| Exercise aim |
Within the records, say how many lines include the word "congruence"; the answer should be the number and no more.

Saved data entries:
#####
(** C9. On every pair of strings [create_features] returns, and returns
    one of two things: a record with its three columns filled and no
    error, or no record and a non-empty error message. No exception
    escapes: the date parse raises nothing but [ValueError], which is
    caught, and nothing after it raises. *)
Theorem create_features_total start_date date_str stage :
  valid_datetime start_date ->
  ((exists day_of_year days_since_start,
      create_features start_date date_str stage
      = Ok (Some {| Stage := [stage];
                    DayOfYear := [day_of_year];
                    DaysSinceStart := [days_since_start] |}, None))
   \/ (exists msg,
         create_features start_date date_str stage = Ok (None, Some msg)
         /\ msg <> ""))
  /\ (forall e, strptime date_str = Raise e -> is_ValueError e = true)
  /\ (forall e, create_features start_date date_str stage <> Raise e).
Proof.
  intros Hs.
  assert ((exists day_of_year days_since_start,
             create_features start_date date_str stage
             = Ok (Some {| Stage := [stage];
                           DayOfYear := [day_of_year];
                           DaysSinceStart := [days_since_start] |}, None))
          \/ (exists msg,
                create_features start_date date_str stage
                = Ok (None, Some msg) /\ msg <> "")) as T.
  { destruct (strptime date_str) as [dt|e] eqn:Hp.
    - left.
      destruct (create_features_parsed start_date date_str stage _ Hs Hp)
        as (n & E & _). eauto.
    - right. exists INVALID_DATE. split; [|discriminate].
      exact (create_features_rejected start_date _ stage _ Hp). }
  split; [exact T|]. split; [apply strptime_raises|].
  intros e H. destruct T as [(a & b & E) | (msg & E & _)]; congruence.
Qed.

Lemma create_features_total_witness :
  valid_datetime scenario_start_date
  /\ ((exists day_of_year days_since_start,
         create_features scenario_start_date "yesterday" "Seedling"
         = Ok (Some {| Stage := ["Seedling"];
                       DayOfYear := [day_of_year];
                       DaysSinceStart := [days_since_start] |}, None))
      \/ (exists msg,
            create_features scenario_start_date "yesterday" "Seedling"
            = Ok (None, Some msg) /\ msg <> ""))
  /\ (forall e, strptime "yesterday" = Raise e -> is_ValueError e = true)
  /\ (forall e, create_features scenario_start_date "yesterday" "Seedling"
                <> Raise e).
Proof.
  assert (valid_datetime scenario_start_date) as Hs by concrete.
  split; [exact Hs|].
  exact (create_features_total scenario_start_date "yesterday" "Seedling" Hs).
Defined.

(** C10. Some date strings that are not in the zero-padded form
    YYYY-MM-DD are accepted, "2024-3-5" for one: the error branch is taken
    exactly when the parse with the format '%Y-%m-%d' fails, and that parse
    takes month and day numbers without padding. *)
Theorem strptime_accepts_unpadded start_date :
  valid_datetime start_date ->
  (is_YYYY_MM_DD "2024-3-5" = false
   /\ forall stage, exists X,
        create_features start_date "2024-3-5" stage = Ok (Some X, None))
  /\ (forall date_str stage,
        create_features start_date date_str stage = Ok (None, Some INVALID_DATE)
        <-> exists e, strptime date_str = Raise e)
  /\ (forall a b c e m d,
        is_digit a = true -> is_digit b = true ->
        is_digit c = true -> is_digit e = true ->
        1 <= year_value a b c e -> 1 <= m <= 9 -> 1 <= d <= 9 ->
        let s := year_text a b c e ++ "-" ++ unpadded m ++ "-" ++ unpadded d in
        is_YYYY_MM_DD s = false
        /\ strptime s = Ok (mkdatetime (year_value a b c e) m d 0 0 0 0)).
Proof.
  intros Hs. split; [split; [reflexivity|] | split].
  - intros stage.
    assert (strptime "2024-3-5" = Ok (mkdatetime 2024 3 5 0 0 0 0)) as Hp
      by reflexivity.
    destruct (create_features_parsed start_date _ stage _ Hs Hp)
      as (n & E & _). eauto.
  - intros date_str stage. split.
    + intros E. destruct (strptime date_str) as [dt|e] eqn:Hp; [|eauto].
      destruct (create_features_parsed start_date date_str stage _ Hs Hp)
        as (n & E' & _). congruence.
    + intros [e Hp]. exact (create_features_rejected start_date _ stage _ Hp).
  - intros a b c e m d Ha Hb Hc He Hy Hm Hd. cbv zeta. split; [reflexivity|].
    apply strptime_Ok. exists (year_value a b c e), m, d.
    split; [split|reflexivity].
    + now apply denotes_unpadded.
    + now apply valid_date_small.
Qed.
#####
| Response area |
2